When people’s movements and researchers welcomed India’s new land acquisition law in 2013, it came with one caveat. The colonial 1894 law had allowed the government to exercise its powers of eminent domain only for public purpose, whereas the new law made it possible for the government to do so for private companies too. It was concluded that this was made possible by expanding the definition of public purpose to include public-private-partnerships (PPP) within its scope.
A recent judgment of the Gujarat High Court brings out a very interesting facet of the 1894 law. Moreover, the observations of the court have a significant bearing on those seeking repatriation of land that has been acquired but has remained unused for five years or more.
The 1894 clause: Few of us knew of its existence. The 1894 law had a specific clause which allowed governments to acquire land for private companies. The specifics have been prescribed in Part VII of the law. This section contemplates that the government can acquire land for private companies provided it is for “public purpose” along with clearly defined terms and conditions for acquisition. Separate rules of this section have been defined under the Land Acquisition (Companies) Rules, 1963.
When governments get into such agreements with private companies, one crucial issue on the table is responsibility. Who is accountable when the terms are not fulfilled? These agreements could require a government department to collaborate with a project proponent to achieve legal compliance. Beyond financial contracts these include legal requirements for acquiring land, payment of compensation and taking possession of the land, all of which are critical in ensuring that the acquisition process is complete.
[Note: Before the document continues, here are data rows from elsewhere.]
(* ===== verification/TurnPack.v ===== *)
(** * Turn packs (app/host/src/rollout_observer.rs, [TurnBuilder], [apply_rollout_value])

    A rollout is a sequence of JSON records.  The records of one turn accumulate in a
    [TurnBuilder]; the record that completes the turn turns it into a bounded [TurnPack],
    whose serialisation is the text the completion ledger keeps. *)

From stdpp Require Import gmap.
From S2P Require Import Prelude Bytes StrOps StoreTypes Redact.

Definition MAX_TEXT_BYTES : nat := 12 * 1024.
Definition MAX_TEXT_BYTES_PER_ROLE : nat := 22 * 1024.
Definition MAX_RAW_MESSAGES_PER_ROLE : nat := 32.
Definition MAX_MESSAGES_PER_ROLE : nat := 8.
Definition MAX_TOOLS : nat := 64.
Definition MAX_TOOL_NAME_BYTES : nat := 128.
Definition MAX_TOOL_STATUS_BYTES : nat := 64.
Definition MAX_SERIALIZED_TURN_PACK_BYTES : Z := 64 * 1024.

(** ** JSON values ([serde_json::Value])

    An object is kept as the list of its members in the order of the text; as in
    [serde_json::Map], a later member replaces an earlier one of the same key. *)

Inductive json :=
| JNull
| JBool (b : bool)
| JNumber (literal : bytes)
| JString (s : text)
| JArray (items : list json)
| JObject (fields : list (text * json)).

Definition as_object (v : json) : option (list (text * json)) :=
  match v with JObject fields => Some fields | _ => None end.
Definition as_array (v : json) : option (list json) :=
  match v with JArray items => Some items | _ => None end.
Definition as_str (v : json) : option text :=
  match v with JString s => Some s | _ => None end.

(** [Map::get] *)
Fixpoint get (key : text) (fields : list (text * json)) : option json :=
  match fields with
  | [] => None
  | (k, v) :: fields =>
      match get key fields with
      | Some v' => Some v'
      | None => if bool_decide (k = key) then Some v else None
      end
  end.

Definition key (s : string) : text := ascii_bytes s.

(** [fields.get(k).and_then(Value::as_str)] *)
Definition get_str (k : string) (fields : list (text * json)) : option text :=
  get (key k) fields ≫= as_str.
Definition get_object (k : string) (fields : list (text * json)) : option (list (text * json)) :=
  get (key k) fields ≫= as_object.

Record ToolFact := mk_tool { tf_name : text; tf_status : text }.

Record TurnPack := mk_pack {
  tp_v : Z;
  tp_turn_id : text;
  tp_user : list text;
  tp_assistant : list text;
  tp_tools : list ToolFact;
}.

(** What the observer takes from [serde_json]: parsing a value and serialising a pack. *)
Class Serde := {
  json_from_slice : bytes → option json;
  turn_pack_to_string : TurnPack → option text;
}.

(** ** Bounded text *)

Definition MARKER : bytes := [10] ++ ascii_bytes "[truncated]" ++ [10].

Fixpoint floor_from (s : bytes) (i : nat) : nat :=
  match i with
  | O => O
  | S i' => if is_char_boundary s i then i else floor_from s i'
  end.
Definition utf8_floor (s : bytes) (i : nat) : nat := floor_from s (Nat.min i (length s)).

Fixpoint ceil_from (fuel : nat) (s : bytes) (i : nat) : nat :=
  match fuel with
  | O => i
  | S fuel =>
      if (i <? length s)%nat && negb (is_char_boundary s i) then ceil_from fuel s (S i) else i
  end.
Definition utf8_ceil (s : bytes) (i : nat) : nat :=
  ceil_from (length s) s (Nat.min i (length s)).

Definition compact_text (s : text) (max_bytes : nat) : text :=
  if (length s <=? max_bytes)%nat then s
  else if (max_bytes <=? length MARKER)%nat then take max_bytes MARKER
  else
    let available := (max_bytes - length MARKER)%nat in
    let head_budget := (available / 3)%nat in
    let tail_budget := (available - head_budget)%nat in
    let head_end := utf8_floor s head_budget in
    let tail_start := utf8_ceil s (length s - tail_budget) in
    take head_end s ++ MARKER ++ drop tail_start s.

Fixpoint compact_loop (remaining : nat) (messages : list text) : list text :=
  match messages with
  | [] => []
  | message :: messages =>
      if (remaining =? 0)%nat then []
      else
        let message := compact_text message (Nat.min remaining MAX_TEXT_BYTES) in
        message :: compact_loop (remaining - length message) messages
  end.
Definition compact_messages (messages : list text) : list text :=
  rev (compact_loop MAX_TEXT_BYTES_PER_ROLE (take MAX_MESSAGES_PER_ROLE (rev messages))).

(** ** The turn being observed *)

Record TurnBuilder := mk_builder {
  tb_turn_id : text;
  tb_user : list text;
  tb_assistant : list text;
  tb_tools : list ToolFact;
  tb_tool_calls : gmap text nat;
}.

Definition new_builder (turn_id : text) : TurnBuilder := mk_builder turn_id [] [] [] ∅.

Definition response_turn_id (payload : list (text * json)) : option text :=
  match get_str "turn_id" payload with
  | Some id => Some id
  | None =>
      match get_object "internal_chat_message_metadata_passthrough" payload ≫= get_str "turn_id" with
      | Some id => Some id
      | None => get_object "metadata" payload ≫= get_str "turn_id"
      end
  end.

(** [target.remove(0)] when the limit is reached, then [target.push(..)]. *)
Definition push_bounded (limit : nat) (target : list text) (t : text) : list text :=
  (if (limit <=? length target)%nat then drop 1 target else target) ++ [t].

Definition push_message (role : text) (s : text) (self : TurnBuilder) : result Fault TurnBuilder :=
  let? s := redact_sensitive_text s in
  if bool_decide (s = []) then Ok self
  else
    let s := compact_text s MAX_TEXT_BYTES in
    Ok (if bool_decide (role = key "user")
        then mk_builder (tb_turn_id self)
               (push_bounded MAX_RAW_MESSAGES_PER_ROLE (tb_user self) s)
               (tb_assistant self) (tb_tools self) (tb_tool_calls self)
        else mk_builder (tb_turn_id self) (tb_user self)
               (push_bounded MAX_RAW_MESSAGES_PER_ROLE (tb_assistant self) s)
               (tb_tools self) (tb_tool_calls self)).

(** The loop over the parts of a message. *)
Fixpoint push_parts (role : text) (content : list json) (self : TurnBuilder)
    : result Fault TurnBuilder :=
  match content with
  | [] => Ok self
  | part :: content =>
      match as_object part with
      | None => Err (Fail InvalidRollout)
      | Some part =>
          let is_text := match get_str "type" part with
                         | Some t => bool_decide (t = key "input_text") || bool_decide (t = key "output_text")
                         | None => false
                         end in
          let? self := match is_text, get_str "text" part with
                       | true, Some s => push_message role s self
                       | _, _ => Ok self
                       end in
          push_parts role content self
      end
  end.

(** Forgetting the oldest tool: the indices of the others move down by one. *)
Definition shift_calls (calls : gmap text nat) : gmap text nat :=
  omap (λ i, match i with O => None | S i => Some i end) calls.

Definition remove_oldest_tool (self : TurnBuilder) : TurnBuilder :=
  if (MAX_TOOLS <=? length (tb_tools self))%nat
  then mk_builder (tb_turn_id self) (tb_user self) (tb_assistant self) (drop 1 (tb_tools self))
         (shift_calls (tb_tool_calls self))
  else self.

Definition recorded_call_id (object : list (text * json)) : option text :=
  match get_str "call_id" object with
  | Some id =>
      if negb (bool_decide (id = [])) && (length id <=? MAX_TOOL_NAME_BYTES)%nat
         && negb (existsb is_ascii_control id) then Some id else None
  | None => None
  end.

Definition observe_tool_call (object : list (text * json)) (self : TurnBuilder)
    : result Fault TurnBuilder :=
  match get_str "name" object with
  | None => Err (Fail InvalidRollout)
  | Some name =>
      let status := default (key "requested") (get_str "status" object) in
      if bool_decide (name = []) then Ok self
      else
        let self := remove_oldest_tool self in
        let index := length (tb_tools self) in
        let? name := redact_sensitive_text name in
        let? status := redact_sensitive_text status in
        let tools := tb_tools self ++ [mk_tool (compact_text name MAX_TOOL_NAME_BYTES)
                                               (compact_text status MAX_TOOL_STATUS_BYTES)] in
        let calls := match recorded_call_id object with
                     | Some id => <[id := index]> (tb_tool_calls self)
                     | None => tb_tool_calls self
                     end in
        Ok (mk_builder (tb_turn_id self) (tb_user self) (tb_assistant self) tools calls)
  end.

(** [self.tools[index]] panics when the index is out of range. *)
Definition observe_tool_output (object : list (text * json)) (self : TurnBuilder)
    : result Fault TurnBuilder :=
  match get_str "call_id" object ≫= λ id, tb_tool_calls self !! id with
  | None => Ok self
  | Some index =>
      match tb_tools self !! index with
      | None => Err Panic
      | Some tool =>
          Ok (mk_builder (tb_turn_id self) (tb_user self) (tb_assistant self)
                (<[index := mk_tool (tf_name tool) (key "completed")]> (tb_tools self))
                (tb_tool_calls self))
      end
  end.

Definition observe_message (object : list (text * json)) (self : TurnBuilder)
    : result Fault TurnBuilder :=
  match get_str "role" object with
  | None => Err (Fail InvalidRollout)
  | Some role =>
      if negb (bool_decide (role = key "user")) && negb (bool_decide (role = key "assistant"))
      then Ok self
      else
        match get (key "content") object ≫= as_array with
        | None => Err (Fail InvalidRollout)
        | Some content => push_parts role content self
        end
  end.

Definition observe_response_item (payload : json) (self : TurnBuilder) : result Fault TurnBuilder :=
  match as_object payload with
  | None => Err (Fail InvalidRollout)
  | Some object =>
      let other_turn := match response_turn_id object with
                        | Some id => negb (bool_decide (id = tb_turn_id self))
                        | None => false
                        end in
      if other_turn then Ok self
      else match get_str "type" object with
           | None => Ok self
           | Some t =>
               if bool_decide (t = key "message") then observe_message object self
               else if bool_decide (t = key "function_call") || bool_decide (t = key "custom_tool_call")
               then observe_tool_call object self
               else if bool_decide (t = key "function_call_output")
                       || bool_decide (t = key "custom_tool_call_output")
               then observe_tool_output object self
               else Ok self
           end
  end.

Section serde.
Context `{Externals, Serde}.

Definition finish (self : TurnBuilder) : result Fault TurnPack :=
  let? _ := require (uuid_ok (tb_turn_id self)) (Fail InvalidRollout) in
  Ok (mk_pack 1 (tb_turn_id self) (compact_messages (tb_user self))
        (compact_messages (tb_assistant self)) (tb_tools self)).

Definition required_turn_id (payload : list (text * json)) : result Fault text :=
  let? turn_id := of_option (Fail InvalidRollout) (get_str "turn_id" payload) in
  let? _ := require (uuid_ok turn_id) (Fail InvalidRollout) in
  Ok turn_id.

(** The final answer of a completed turn, serialised. *)
Definition complete_turn (builder : TurnBuilder) (last_message : text) : result Fault text :=
  let builder := mk_builder (tb_turn_id builder) (tb_user builder) [] (tb_tools builder)
                   (tb_tool_calls builder) in
  let? builder := push_message (key "assistant") last_message builder in
  let? pack := finish builder in
  let? serialized := of_option (Fail InvalidRollout) (turn_pack_to_string pack) in
  let? _ := require (blen serialized <=? MAX_SERIALIZED_TURN_PACK_BYTES) (Fail TurnPackTooLarge) in
  Ok serialized.

(** The builder of the turn in progress is threaded; on an error it is whatever the source
    leaves behind, which the caller never reads again. *)
Definition apply_rollout_value (value : json) (active : option TurnBuilder)
    : result Fault (option (text * text) * option TurnBuilder) :=
  match as_object value with
  | None => Err (Fail InvalidRollout)
  | Some object =>
      match get_str "type" object with
      | None => Ok (None, active)
      | Some t =>
          if bool_decide (t = key "event_msg") then
            match get_object "payload" object with
            | None => Err (Fail InvalidRollout)
            | Some payload =>
                match get_str "type" payload with
                | None => Ok (None, active)
                | Some t =>
                    if bool_decide (t = key "task_started") then
                      let? turn_id := required_turn_id payload in
                      Ok (None, Some (new_builder turn_id))
                    else if bool_decide (t = key "task_complete") then
                      let? turn_id := required_turn_id payload in
                      let? builder := of_option (Fail InvalidRollout) active in
                      let? _ := require (bool_decide (tb_turn_id builder = turn_id)) (Fail InvalidRollout) in
                      match get_str "last_agent_message" payload with
                      | None | Some [] => Ok (None, None)
                      | Some last_message =>
                          let? serialized := complete_turn builder last_message in
                          Ok (Some (turn_id, serialized), None)
                      end
                    else Ok (None, active)
                end
            end
          else if bool_decide (t = key "response_item") then
            match active with
            | None => Ok (None, None)
            | Some builder =>
                let? payload := of_option (Fail InvalidRollout) (get (key "payload") object) in
                let? builder := observe_response_item payload builder in
                Ok (None, Some builder)
            end
          else Ok (None, active)
      end
  end.

End serde.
The case: A group of farmers from Jamnagar in the Saurashtra coast of Gujarat had been resisting the acquisition of their land for about a decade. A large Indian multinational had claimed that the farmers who had refused to receive compensation comprised five percent of the land required for the operations of the Special Economic Zone (SEZ). The company claimed it was right, as it had received the required consent from the state government of Gujarat and had deposited the required amount in the government’s coffers.
The court had two sets of contentions before it. The farmers had approached the court asking that the repatriation clause specified in Section 24 (2) of the 2013 law should apply to them. This is one of the few critical sections of the Right to Fair Compensation and Transparency in Land Acquisition, Rehabilitation and Resettlement (RFCTLARR) Act, 2013. It pertains to situations when land has been ‘acquired’ under the 1894 law but is in various stages of the legal process of acquisition being complete, i.e. payment of compensation or taking physical possession of land or both.
One such instance is clarified in Section 24 (2). It applies to instances where land has been acquired under the 1894 law, but no compensation has been paid and possession is still with the original landowners for five years (or more) after acquisition. In such cases the proceedings are considered to have lapsed. If the government desires, it can reinitiate the process under the new law including the requirement of consent and social impact assessments.
The company, on the other hand, challenged the very constitutionality of Section 24 and called it unreasonable along with extinguishing the right of the company to obtain possession. Their contention was that the old law did not define any timelines within the possession of land. The inclusion of Section 24 in the new law was too sudden and did not give any transition time. The company should not be penalised, it was argued, for the lethargy of the government for not ensuring that possession was handed over.
The central government did not agree with the company’s contention. It held that the legal clause had legislative competency and therefore was “constitutionally valid and not ultra vires.” It also submitted that their observation was undisputed that possession had not been taken from the appellant farmers.
the judgment: All eyes were on the Gujarat High Court and on 11th November the judgment was delivered. The court held that while 24 (2) would apply for all acquisitions made for government use, it needs to be “read down” when it comes to land acquired by the government for private companies.
The judgment gives two reasons. First, the enactment of the new law does not give any breathing time for compliance to a private company. Secondly, the onus of delay rests on the government with whom the private party has entered into an agreement. This is because private companies cannot finalise the acquisition process of notices, compensations and possession on their own, and such processes can be done only through the government. Therefore, if the government cannot meet its obligations, the private company should not be penalised.
Such a judgment has national level implications. It means that all those who are in possession of their land and have not received compensation, just like the farmers in Saurashtra, cannot avail the benefit of Section 24 (2) if the acquisition was for a private company using Part VII of the 1894 law. Today its applicability has been stayed with a challenge in the Supreme Court, and the conclusion there can tilt the balance of justice any which way.
Meanwhile the logic of the Gujarat High Court’s judgment is for all of us to debate and deliberate on.